The world knows, and I don’t give a fuck what they think about it any longer. Clara is my stepsister, but she’s not just my stepsister. She’s my woman. My fiancée, and soon, my wife. Then she’ll be the mother of my children. She’s everything to me—she’s my future.
“Everything,” Clara rasps. “Everything.”
Her eyes water. She lifts her hand and places it on the center of my chest. Wrapping my fingers around her wrist, I look down at the diamond on her finger. The one that I placed there. It fits her perfectly. There couldn’t have been another ring for her. The only regret I have is that I didn’t give it to her sooner.
“I’m done wasting time,” I state. “I don’t want to sleep another night without you in my bed. This is where you belong.”
“Here?” she asks, sounding almost dumbfounded.
“Wherever I am,” I say. “You belong with me.”
Releasing her wrist, I cup her cheeks, then lower my head to touch my mouth to hers before I speak again.
“We can look for our own place, but I can’t be without you anymore. You’re mine.”
She exhales against my lips. “I’m yours,” she whispers.
And that’s when I press my mouth to hers and kiss her, slipping my tongue inside of her. No more words need to be said. I’m hers, she’s mine, and we are going to spend this life together.
Until the day we die.
Judgments be damned.
It’s been twenty-four hours.
One day.
Our engagement was announced, and the girl I spoke to before the game made a video, posted it, and it was shared over fifty thousand times. She repeated what I told her. And it seems as if the drama surrounding us has died down in just one day.
It’s not as big of a fucking deal as everyone made it out to be. I shouldn’t have treated Clara like a dirty little secret because she never was, not to me. She was my indulgence and my weakness, but she was never dirty in any way because she’s fucking perfect.
There will always be a group of people who judge us, no matter what we say. They won’t ever believe the truth. But at the same time, they can fuck off. Right the hell off.
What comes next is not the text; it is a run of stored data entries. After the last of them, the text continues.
Lemma ReadLine_loop_sound (size : nat) (Hsize : 2 <= size) (maxLen : Z) :
  forall fuel line s out rest,
    ReadLine_loop fuel size maxLen line s = Some (inl out, rest) ->
    exists chunks term,
      out = line ++ chunks /\ s = chunks ++ term ++ rest /\ noLF chunks = true /\
      (term = CRLF \/ term = [LF] \/ (term = [] /\ rest = [])) /\
      (Z.of_nat (length out) + 2 <= maxLen)%Z /\
      (term = [] -> chunks <> []).
Proof.
  induction fuel as [| fuel IH]; intros line s out rest; [discriminate |].
  simpl.
  destruct (bufio_ReadLine size s) as [[[chunk isPrefix] err] r1] eqn:E.
  destruct err as [e |]; [discriminate |].
  destruct (bufio_ReadLine_sound _ Hsize E) as [Hno Hs].
  destruct isPrefix; simpl negb; cbv iota.
  - destruct Hs as [-> Hlen].
    destruct (Z.of_nat (length (line ++ chunk)) >? maxLen)%Z.
    + destruct (drainLine fuel size true r1); discriminate.
    + intros Hl. destruct (IH _ _ _ _ Hl)
        as (chunks & term & -> & -> & Hno' & Hterm & Hbound & Hne).
      exists (chunk ++ chunks), term.
      rewrite <- !app_assoc in *.
      split; [reflexivity |]. split; [reflexivity |].
      split; [rewrite noLF_app, Hno, Hno'; reflexivity |].
      split; [exact Hterm |]. split; [exact Hbound |].
      intros Ht. specialize (Hne Ht). destruct chunk; [assumption | discriminate].
  - destruct Hs as (term & -> & Hterm).
    destruct (Z.gtb_spec (Z.of_nat (length (line ++ chunk))) (maxLen - 2)) as [Hgt | Hle];
      [discriminate |].
    intros [= <- <-]. exists chunk, term.
    split; [reflexivity |]. split; [reflexivity |]. split; [exact Hno |].
    split; [exact Hterm |]. split; [lia |].
    intros ->. destruct Hterm as [[=] | [[=] | [_ ->]]].
    rewrite !app_nil_r in E.
    destruct chunk; [| discriminate].
    (* an empty stream gives io.EOF, not an empty line *)
    unfold bufio_ReadLine, bufio_ReadSlice in E.
    destruct size; [lia |]. simpl in E. discriminate.
Qed.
I love Clara, she loves me, and that’sthat.
The rest of the world doesn’t have to understand us, but I’m not going to live in fear. If my team doesn’t want to keep me, then I’ll figure something else out. I’m not going to live in shame and be fucking miserable.
I refuse.
“What are you doing?” Clara asks as she rolls over, sliding her arm around my waist.
Setting my phone on the nightstand, I curl my arm around her waist and pull her against my side. Dipping my chin, I touch my lips to the top of her forehead. “Nothing, baby. Let’s go to sleep.”
And that’s what we do. When I glance down at my chest, I see my ring resting there, and I know that I am whole.
EPILOGUE
HERE COMES THE BRIDE… ALL DRESSED IN… BLUSH
CLARA
VALENTINE’S DAY – ONE YEAR LATER
Slidingmy hands down the front of my dress, I look at my reflection in the mirror. It’s not anything special. It was the second dress I tried on. The underlay is a blush color with an ornate white beading overlay.
It has swoopy, off-the-shoulder beaded sleeves that are almost Grecian in appearance. I was stunned by it at first sight and loved it the moment they slid it over my head. My shoes are the lightest light blue I’ve ever seen, almost a silvery color.
My new is my diamond heart-shaped necklace that Luke surprised me with this morning, and my old is the very first puck he scored a goal with in a game when he was seven years old. I have it tucked into my bouquet.
Reaching for my bright-pink rose bouquet, I close my eyes and open them again to take in my entire reflection. I love it. The way I look right now, it’s better than I could have imagined. I feel like a fairy princess. I’ve never felt like a princess in my life until today.